Given that bees do the human species an immense favour as the principal pollinators of 75% of our major crops (ensuring the growth of apples, carrots, pears, strawberries, melons, onions, nuts, beans, garlic, asparagus, lemons et al), they also provide us with our morning cup of tea, alongside our honey on toast of course, as well as the cotton clothing we wear whilst preparing it. Perhaps the most disarming information for a former wine merchant is that all vineyards would become alcohol-free wastelands if it were not for regular pollination. And bees make one of the most sublime natural foods you may ever eat.

As to whether I follow in the footsteps of W.B. Yeats is yet to be decided…

I will arise and go now, and go to Innisfree,
And a small cabin build there, of clay and wattles made:
Nine bean-rows will I have there, a hive for the honey-bee,
And live alone in the bee-loud glade.

…yet my view of these precious insects has been much enlightened by my adventures amidst Richard’s busy colonies.

But a reminder that Richard and the fully occupied hives do not work alone, came later in the day with a reference to Louise’s Honey Cake. Richard’s wife, it is rumoured, is a dab hand at this little tea-time treat, literally dripping with their twice yearly harvest. So the recipe (and some of their unfiltered honey) was an essential close to the day. She kindly sent me the recipe, which I believe emanates from a 1980 publication by Geraldene Holt, entitled Cakes but charmingly modified by Louise for those who are blessed with an Aga in their rural retreats.

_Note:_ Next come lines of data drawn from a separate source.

(** A run's grants are exactly these, whatever was granted before: the read
    tools always; an origin of "model" on the local backend nothing else; the
    write tools in a container or when the policy waives approval; on the local
    backend, with approval required, shell, edit and subtask only to a caller
    with exec or admin, and fetch to nobody; the external computer only when
    the isolation settings allow it. *)
Theorem grants_exact policy backend p origin run_backend g tool step :
  let resolved := default backend run_backend in
  let model_local := String.eqb origin "model" && bool_decide (resolved = be_local) in
  let waived := negb (require_tool_approval_for_non_read policy) in
  is_approved (approve_tools policy backend p origin run_backend g) tool step = true ↔
    tool ∈ _READ_TOOLS ∨
    (model_local = false ∧
      ((tool ∈ _CONTAINER_WRITES ∧ (waived = true ∨ resolved = be_container)) ∨
       (tool ∈ _LOCAL_EXEC_WRITES ∧ waived = false ∧ resolved = be_local ∧ _principal_may_exec p = true) ∨
       (tool = "external_computer" ∧ _external_computer_allowed policy = true))).
Proof.
  intros resolved model_local waived. unfold approve_tools. fold resolved. fold model_local. fold waived.
  assert (is_approved (clear g) tool step = false) as Hc.
  { unfold is_approved. simpl. rewrite !bool_decide_false by set_solver. done. }
  assert (is_approved (approve_all _READ_TOOLS "read" (clear g)) tool step = true ↔ tool ∈ _READ_TOOLS) as Hr.
  { rewrite approve_all_grants, Hc, orb_false_r. apply bool_decide_eq_true. }
  set (base := approve_all _READ_TOOLS "read" (clear g)) in *. clearbody base. set (R := tool ∈ _READ_TOOLS) in *. set (C := tool ∈ _CONTAINER_WRITES). set (L := tool ∈ _LOCAL_EXEC_WRITES).
  destruct model_local; [rewrite Hr; intuition discriminate|].
  destruct waived, resolved, (_principal_may_exec p), (_external_computer_allowed policy);
    rewrite ?(bool_decide_true (be_container = be_container)), ?(bool_decide_false (be_local = be_container)) by done; cbv iota;
    rewrite ?approve_grants, ?approve_all_grants, ?orb_true_iff, ?Hr, ?bool_decide_eq_true; fold C; fold L; clearbody R C L;
    intuition discriminate.
Qed.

Devonshire Honey Cake from Cakes (1980) Geraldene Holt

250g clear honey, plus about 2 tbsp extra to glaze
225g unsalted butter
100g dark muscovado sugar
3 large eggs, beaten
300g self-raising flour
Preheat the oven to fan 140C/ conventional 160C/gas 3.
Butter and line a 20cm round loose bottomed cake tin.
Cut the butter into pieces and drop into a medium pan with the honey and sugar. Melt slowly over a low heat.
When the mixture looks quite liquid, increase the heat under the pan and boil for about one minute.
Leave to cool for 15-20 minutes, to prevent the eggs cooking when they are mixed in.
Beat the eggs into the melted honey mixture using a wooden spoon.
Sift the flour into a large bowl and pour in the egg and honey mixture, beating until you have a smooth, quite runny batter.

Pour the mixture into the tin and bake for 50 minutes-1 hour until the cake is well-risen, golden brown and springs back when pressed. A skewer pushed into the centre of the cake should come out clean.

Turn the cake out on a wire rack. Warm 2 tbsp honey in a small pan and brush over the top of the cake to give a sticky glaze, then leave to cool. Keeps for 4-5 days wrapped, in an airtight tin

In a separate note Louise adds –“It does use a lot of honey as it really soaks in when warm, which is fine if you have your own hives! It does say 2 tbsp but we put on a lot more than that.”
So did I. And it is a most delicious cake.